(* ===== verification/Paths.v ===== *)
(** * Paths and ids the service passes to the root daemon: shapes

    The exact shape of a mount point ([mount_target]), of a device node
    ([node_path]) and of the ids they are made from, with the lemmas that the
    code's checks ([IsUuidValid], [IsDiskIdValid], [IsVolumeIdValid]) and its id
    constructors give these shapes, and that no [".."] component gets in. *)
From S2P Require Import Prelude CppString Types State Utils World DmQuery DmOptical Bootstrap.

(** ** Components *)
Lemma components_dir a s : no_char SLASH a = true -> components (a +:+ "/" +:+ s) = a :: components s.
Proof. apply split_char_app. Qed.
Lemma components_single s : no_char SLASH s = true -> components s = [s].
Proof. apply split_char_none. Qed.
Lemma digits_no_slash s : sforall is_digit s = true -> no_char SLASH s = true.
Proof. by apply digits_no_char. Qed.

(** An id without a [".."] component. *)
Definition id_plain (id : string) : Prop := ~ (".." ∈ components id).
Lemma id_plain_single s : no_char SLASH s = true -> s <> ".." -> id_plain s.
Proof. intros Hs Hn. unfold id_plain. rewrite components_single by done. set_solver. Qed.

(** The node of an id, below [/dev/block/] and with no [".."] component. *)
Definition node_path (path : string) : Prop :=
  starts_with DEV_BLOCK_PREFIX path = true /\ ~ (".." ∈ components path).
Lemma node_path_dev_block id : id_plain id -> node_path (dev_block id).
Proof.
  intros Hid. split; [apply starts_with_app|].
  assert (components (dev_block id) = "" :: "dev" :: "block" :: components id) as -> by reflexivity.
  unfold id_plain in Hid. set_solver.
Qed.

(** ** Ids *)
Lemma id_plain_empty : id_plain "".
Proof. by apply id_plain_single. Qed.
Lemma no_slash_to_string z : no_char SLASH (to_string z) = true.
Proof.
  assert (Hp : forall p, no_char SLASH (to_string (Z.pos p)) = true).
  { intros p. apply digits_no_slash, to_string_digits. lia. }
  destruct z as [|p|p]; [done|apply Hp|]. exact (Hp p).
Qed.
Lemma no_slash_app a b : no_char SLASH a = true -> no_char SLASH b = true -> no_char SLASH (a +:+ b) = true.
Proof. unfold no_char. rewrite sforall_app. by intros -> ->. Qed.
Lemma DiskIdFrom_plain maj min : id_plain (DiskIdFrom maj min).
Proof. apply id_plain_single; [|done]. unfold DiskIdFrom. repeat apply no_slash_app; auto using no_slash_to_string. Qed.
Lemma VolIdFromDev_plain d : id_plain (VolIdFromDev d).
Proof. apply id_plain_single; [|done]. unfold VolIdFromDev. repeat apply no_slash_app; auto using no_slash_to_string. Qed.
Lemma IsDiskIdValid_plain d : IsDiskIdValid d = true -> id_plain d.
Proof.
  intros (a & b & -> & [_ Ha] & [_ Hb])%IsDiskIdValid_spec. apply id_plain_single; [|done].
  repeat apply no_slash_app; auto using digits_no_slash.
Qed.
Lemma IsVolumeIdValid_plain v : IsVolumeIdValid v = true -> id_plain v.
Proof.
  intros (Hp & Hv)%IsVolumeIdValid_spec Hdd. apply IsFilePathInvalid_iff in Hp as (_ & Hp & _). rewrite (Hp Hdd) in Hv.
  destruct Hv as [?|[?|[?|(a & b & ? & _)]]]; done.
Qed.

Lemma srfind_schar_None c s : srfind (schar c) s = None -> no_char c s = true.
Proof. rewrite srfind_None. intros H. apply sfind_schar_None. by rewrite sfind_None. Qed.
Lemma base_name_no_slash path : no_char SLASH (base_name path) = true.
Proof.
  assert (Hs : forall i, srfind "/" path = Some i -> no_char SLASH (sdrop (S i) path) = true).
  { induction path as [|c s IH]; intros i; [done|]. cbn [srfind]. destruct (srfind "/" s) as [j|] eqn:Hj.
    - intros [= <-]. by apply IH.
    - case_match; [|done]. intros [= <-]. destruct s; by apply srfind_schar_None. }
  unfold base_name. destruct (srfind "/" path) as [i|] eqn:Hi; [by apply Hs|by apply srfind_schar_None].
Qed.
Lemma crypt_volume_id_plain loopPath : id_plain (crypt_volume_id loopPath).
Proof. apply id_plain_single; [|done]. by apply no_slash_app, base_name_no_slash. Qed.

(** ** Mount points *)
(** A uuid that passed [IsUuidValid], or such a uuid with a number appended. *)
Definition checked_uuid (u : string) : Prop :=
  exists u0, IsUuidValid u0 = true /\ (u = u0 \/ exists n, 0 <= n /\ u = dedup_candidate u0 n).
(** A path of the uuid store: the prefix and a slot number. *)
Definition voldata_path (path : string) : Prop :=
  exists ds, path = VOLDATA_PATH_PREFIX +:+ ds /\ ds <> "" /\ sforall is_digit ds = true.
Definition mount_roots : list string := [EXTERNAL_MOUNT_ROOT; EXTERNAL_FUSE_DATA_ROOT; EXTERNAL_DVR_ROOT].
Definition mount_target (path : string) : Prop :=
  voldata_path path \/ exists root u, root ∈ mount_roots /\ checked_uuid u /\ path = root +:+ u.
(** Below [/mnt/data/]: no component climbs, unless the uuid is [".."] itself. *)
Definition confined (path : string) : Prop :=
  starts_with "/mnt/data/" path = true /\
  (".." ∈ components path -> exists root, root ∈ mount_roots /\ path = root +:+ "..").

Lemma IsUuidValid_path u : IsUuidValid u = true -> u <> "" /\ (".." ∈ components u -> u = "..").
Proof. unfold IsUuidValid. destruct (IsFilePathInvalid u) eqn:H; [done|]. intros _. apply IsFilePathInvalid_iff in H as (? & ? & _). done. Qed.
Lemma components_last s t : no_char SLASH t = true -> t <> "" ->
  exists cs c, components s = cs ++ [c] /\ components (s +:+ t) = cs ++ [c +:+ t].
Proof.
  intros Ht Hne. induction s as [|d s (cs & c & Hs & Hst)].
  - exists [], "". cbn [String.append]. by rewrite (components_single t).
  - unfold components in *. cbn [split_char String.append]. rewrite Hs, Hst. destruct (char_eqb d SLASH).
    + by exists ("" :: cs), c.
    + destruct cs as [|c0 cs]; cbn; [by exists [], (String d c)|by exists (String d c0 :: cs), c].
Qed.
Lemma checked_uuid_path u : checked_uuid u -> u <> "" /\ (".." ∈ components u -> u = "..").
Proof.
  intros (u0 & (Hne & Hdd)%IsUuidValid_path & [->|(n & Hn & ->)]); [done|]. split; [by destruct u0|].
  unfold dedup_candidate. set (t := UUID_SEQ_SEPARATOR +:+ to_string n).
  assert (Ht : no_char SLASH t = true) by (apply no_slash_app; [done|apply no_slash_to_string]).
  destruct (components_last u0 t Ht ltac:(done)) as (cs & c & Hs & ->). intros [Hin|Hin]%elem_of_app.
  - exfalso. assert (u0 = "..") as -> by (apply Hdd; rewrite Hs; set_solver).
    change (components "..") with [".."] in Hs. destruct cs as [|? [|]]; [by apply elem_of_nil in Hin|done..].
  - exfalso. apply list_elem_of_singleton in Hin. unfold t in Hin. destruct c as [|? [|? [|? ?]]]; cbn in Hin; try done.
Qed.
Lemma root_components root u : root ∈ mount_roots -> ".." ∈ components (root +:+ u) -> ".." ∈ components u.
Proof.
  intros Hr. unfold mount_roots in Hr. assert (exists cs, components (root +:+ u) = cs ++ components u /\ ".." ∉ cs) as (cs & -> & Hn).
  { repeat (apply elem_of_cons in Hr as [->|Hr]; [|]); [| | |by apply elem_of_nil in Hr].
    - exists [""; "mnt"; "data"; "external"]. split; [reflexivity|set_solver].
    - exists [""; "mnt"; "data"; "external_fuse"]. split; [reflexivity|set_solver].
    - exists [""; "mnt"; "data"; "dvr"]. split; [reflexivity|set_solver]. }
  rewrite elem_of_app. intros [?|?]; done.
Qed.
Lemma root_prefix root u : root ∈ mount_roots -> starts_with "/mnt/data/" (root +:+ u) = true.
Proof. unfold mount_roots. intros H. repeat (apply elem_of_cons in H as [->|H]; [reflexivity|]). by apply elem_of_nil in H. Qed.
Lemma mount_target_confined path : mount_target path -> confined path.
Proof.
  intros [(ds & -> & Hne & Hd)|(root & u & Hr & (Hu & Hdd)%checked_uuid_path & ->)].
  - split; [reflexivity|]. intros Hin. exfalso. revert Hin.
    assert (components (VOLDATA_PATH_PREFIX +:+ ds) = ["" ; "mnt"; "data"; "voldata"] ++ components ("data" +:+ ds)) as -> by reflexivity.
    rewrite components_single by (apply no_slash_app; [done|by apply digits_no_slash]).
    intros Hin. repeat (apply elem_of_cons in Hin as [Hin|Hin]; [discriminate Hin|]). by apply elem_of_nil in Hin.
  - split; [by apply root_prefix|]. intros Hin. exists root. split; [done|]. by rewrite (Hdd (root_components _ _ Hr Hin)).
Qed.
Lemma mount_target_root root u : root ∈ mount_roots -> checked_uuid u -> mount_target (root +:+ u).
Proof. intros. right. by exists root, u. Qed.
Lemma IsUuidValid_checked u : IsUuidValid u = true -> checked_uuid u.
Proof. exists u. auto. Qed.
Lemma fuse_mount_confined u : IsUuidValid u = true -> confined (EXTERNAL_MOUNT_ROOT +:+ u).
Proof. intros. apply mount_target_confined, mount_target_root; [unfold mount_roots; set_solver|by apply IsUuidValid_checked]. Qed.
Lemma mount_target_voldata path : voldata_path path -> mount_target path.
Proof. by left. Qed.
Lemma voldata_path_slot n : 0 <= n -> voldata_path (VOLDATA_PATH_PREFIX +:+ to_string n).
Proof. intros. exists (to_string n). split; [done|]. split; [by apply to_string_nonempty|by apply to_string_digits]. Qed.

(** The number a taken uuid gets is a [uint32_t]. *)
Lemma dedup_loop_candidate fuel vols id u k c :
  0 <= k -> dedup_loop fuel vols id u k = Some c -> exists n, 0 <= n /\ c = dedup_candidate u n.
Proof.
  revert k; induction fuel as [|fuel IH]; intros k Hk; cbn [dedup_loop]; [done|].
  destruct (negb _); [intros [= <-]; eauto|]. apply IH. unfold u32. apply Z.mod_pos_bound. lia.
Qed.
Lemma DedupFsUuid_checked vols id u : IsUuidValid u = true -> checked_uuid (DedupFsUuidUnlocked vols id u).
Proof.
  intros H. exists u. split; [done|]. unfold DedupFsUuidUnlocked. destruct (negb _); [by left|].
  destruct (dedup_loop _ _ _ _ _) as [c|] eqn:Hc; [|by left]. right. by apply dedup_loop_candidate in Hc.
Qed.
————
* **WHAT NEEDS TO BE DONE**:
All that is wanted is an exact copy of the lines above from the one with "intros (a &" through the one with "Definition voldata_path (path", with both ends included.

* **COMPLETED TASK**:
  intros (a & b & -> & [_ Ha] & [_ Hb])%IsDiskIdValid_spec. apply id_plain_single; [|done].
  repeat apply no_slash_app; auto using digits_no_slash.
Qed.
Lemma IsVolumeIdValid_plain v : IsVolumeIdValid v = true -> id_plain v.
Proof.
  intros (Hp & Hv)%IsVolumeIdValid_spec Hdd. apply IsFilePathInvalid_iff in Hp as (_ & Hp & _). rewrite (Hp Hdd) in Hv.
  destruct Hv as [?|[?|[?|(a & b & ? & _)]]]; done.
Qed.

Lemma srfind_schar_None c s : srfind (schar c) s = None -> no_char c s = true.
Proof. rewrite srfind_None. intros H. apply sfind_schar_None. by rewrite sfind_None. Qed.
Lemma base_name_no_slash path : no_char SLASH (base_name path) = true.
Proof.
  assert (Hs : forall i, srfind "/" path = Some i -> no_char SLASH (sdrop (S i) path) = true).
  { induction path as [|c s IH]; intros i; [done|]. cbn [srfind]. destruct (srfind "/" s) as [j|] eqn:Hj.
    - intros [= <-]. by apply IH.
    - case_match; [|done]. intros [= <-]. destruct s; by apply srfind_schar_None. }
  unfold base_name. destruct (srfind "/" path) as [i|] eqn:Hi; [by apply Hs|by apply srfind_schar_None].
Qed.
Lemma crypt_volume_id_plain loopPath : id_plain (crypt_volume_id loopPath).
Proof. apply id_plain_single; [|done]. by apply no_slash_app, base_name_no_slash. Qed.

(** ** Mount points *)
(** A uuid that passed [IsUuidValid], or such a uuid with a number appended. *)
Definition checked_uuid (u : string) : Prop :=
  exists u0, IsUuidValid u0 = true /\ (u = u0 \/ exists n, 0 <= n /\ u = dedup_candidate u0 n).
(** A path of the uuid store: the prefix and a slot number. *)
Definition voldata_path (path : string) : Prop :=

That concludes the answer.